Aim of the task:
In full and without alteration, write out the lines below.

Data for processing:
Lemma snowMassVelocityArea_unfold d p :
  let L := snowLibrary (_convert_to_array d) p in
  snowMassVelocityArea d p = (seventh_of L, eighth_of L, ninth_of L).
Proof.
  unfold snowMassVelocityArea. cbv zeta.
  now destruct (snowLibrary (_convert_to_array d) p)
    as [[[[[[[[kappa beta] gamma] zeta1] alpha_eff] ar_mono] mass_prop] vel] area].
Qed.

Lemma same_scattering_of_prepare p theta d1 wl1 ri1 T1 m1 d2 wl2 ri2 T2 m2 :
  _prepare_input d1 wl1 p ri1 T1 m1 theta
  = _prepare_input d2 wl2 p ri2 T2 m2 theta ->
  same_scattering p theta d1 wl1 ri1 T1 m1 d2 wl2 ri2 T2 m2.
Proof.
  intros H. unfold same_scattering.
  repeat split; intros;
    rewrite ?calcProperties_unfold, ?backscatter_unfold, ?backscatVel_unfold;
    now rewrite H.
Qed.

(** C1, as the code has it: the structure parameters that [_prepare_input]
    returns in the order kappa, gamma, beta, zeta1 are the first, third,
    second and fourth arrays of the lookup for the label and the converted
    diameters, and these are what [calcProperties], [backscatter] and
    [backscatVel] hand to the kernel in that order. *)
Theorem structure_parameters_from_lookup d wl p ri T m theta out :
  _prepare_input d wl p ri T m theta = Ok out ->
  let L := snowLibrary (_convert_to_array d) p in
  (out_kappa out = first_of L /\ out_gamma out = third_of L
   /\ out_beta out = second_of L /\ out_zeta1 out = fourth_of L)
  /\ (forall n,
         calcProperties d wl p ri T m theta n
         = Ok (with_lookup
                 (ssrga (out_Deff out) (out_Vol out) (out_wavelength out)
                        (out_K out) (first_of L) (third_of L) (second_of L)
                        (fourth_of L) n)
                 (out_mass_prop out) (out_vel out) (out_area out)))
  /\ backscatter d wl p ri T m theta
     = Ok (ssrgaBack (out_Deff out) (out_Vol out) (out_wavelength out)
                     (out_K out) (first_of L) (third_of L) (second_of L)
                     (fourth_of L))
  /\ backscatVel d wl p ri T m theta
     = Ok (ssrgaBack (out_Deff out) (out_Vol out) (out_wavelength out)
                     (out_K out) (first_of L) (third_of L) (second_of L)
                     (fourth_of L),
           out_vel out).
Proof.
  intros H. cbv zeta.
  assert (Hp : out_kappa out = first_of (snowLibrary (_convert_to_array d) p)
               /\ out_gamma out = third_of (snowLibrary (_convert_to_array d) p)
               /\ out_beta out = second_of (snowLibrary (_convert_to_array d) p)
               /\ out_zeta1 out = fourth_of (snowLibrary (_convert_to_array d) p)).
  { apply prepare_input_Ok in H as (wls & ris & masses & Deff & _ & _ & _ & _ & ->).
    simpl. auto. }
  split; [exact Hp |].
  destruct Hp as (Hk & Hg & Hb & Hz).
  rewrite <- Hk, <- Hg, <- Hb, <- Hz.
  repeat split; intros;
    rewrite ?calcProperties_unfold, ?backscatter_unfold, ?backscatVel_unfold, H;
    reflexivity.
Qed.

Exercise answer:
Lemma snowMassVelocityArea_unfold d p :
  let L := snowLibrary (_convert_to_array d) p in
  snowMassVelocityArea d p = (seventh_of L, eighth_of L, ninth_of L).
Proof.
  unfold snowMassVelocityArea. cbv zeta.
  now destruct (snowLibrary (_convert_to_array d) p)
    as [[[[[[[[kappa beta] gamma] zeta1] alpha_eff] ar_mono] mass_prop] vel] area].
Qed.

Lemma same_scattering_of_prepare p theta d1 wl1 ri1 T1 m1 d2 wl2 ri2 T2 m2 :
  _prepare_input d1 wl1 p ri1 T1 m1 theta
  = _prepare_input d2 wl2 p ri2 T2 m2 theta ->
  same_scattering p theta d1 wl1 ri1 T1 m1 d2 wl2 ri2 T2 m2.
Proof.
  intros H. unfold same_scattering.
  repeat split; intros;
    rewrite ?calcProperties_unfold, ?backscatter_unfold, ?backscatVel_unfold;
    now rewrite H.
Qed.

(** C1, as the code has it: the structure parameters that [_prepare_input]
    returns in the order kappa, gamma, beta, zeta1 are the first, third,
    second and fourth arrays of the lookup for the label and the converted
    diameters, and these are what [calcProperties], [backscatter] and
    [backscatVel] hand to the kernel in that order. *)
Theorem structure_parameters_from_lookup d wl p ri T m theta out :
  _prepare_input d wl p ri T m theta = Ok out ->
  let L := snowLibrary (_convert_to_array d) p in
  (out_kappa out = first_of L /\ out_gamma out = third_of L
   /\ out_beta out = second_of L /\ out_zeta1 out = fourth_of L)
  /\ (forall n,
         calcProperties d wl p ri T m theta n
         = Ok (with_lookup
                 (ssrga (out_Deff out) (out_Vol out) (out_wavelength out)
                        (out_K out) (first_of L) (third_of L) (second_of L)
                        (fourth_of L) n)
                 (out_mass_prop out) (out_vel out) (out_area out)))
  /\ backscatter d wl p ri T m theta
     = Ok (ssrgaBack (out_Deff out) (out_Vol out) (out_wavelength out)
                     (out_K out) (first_of L) (third_of L) (second_of L)
                     (fourth_of L))
  /\ backscatVel d wl p ri T m theta
     = Ok (ssrgaBack (out_Deff out) (out_Vol out) (out_wavelength out)
                     (out_K out) (first_of L) (third_of L) (second_of L)
                     (fourth_of L),
           out_vel out).
Proof.
  intros H. cbv zeta.
  assert (Hp : out_kappa out = first_of (snowLibrary (_convert_to_array d) p)
               /\ out_gamma out = third_of (snowLibrary (_convert_to_array d) p)
               /\ out_beta out = second_of (snowLibrary (_convert_to_array d) p)
               /\ out_zeta1 out = fourth_of (snowLibrary (_convert_to_array d) p)).
  { apply prepare_input_Ok in H as (wls & ris & masses & Deff & _ & _ & _ & _ & ->).
    simpl. auto. }
  split; [exact Hp |].
  destruct Hp as (Hk & Hg & Hb & Hz).
  rewrite <- Hk, <- Hg, <- Hb, <- Hz.
  repeat split; intros;
    rewrite ?calcProperties_unfold, ?backscatter_unfold, ?backscatVel_unfold, H;
    reflexivity.
Qed.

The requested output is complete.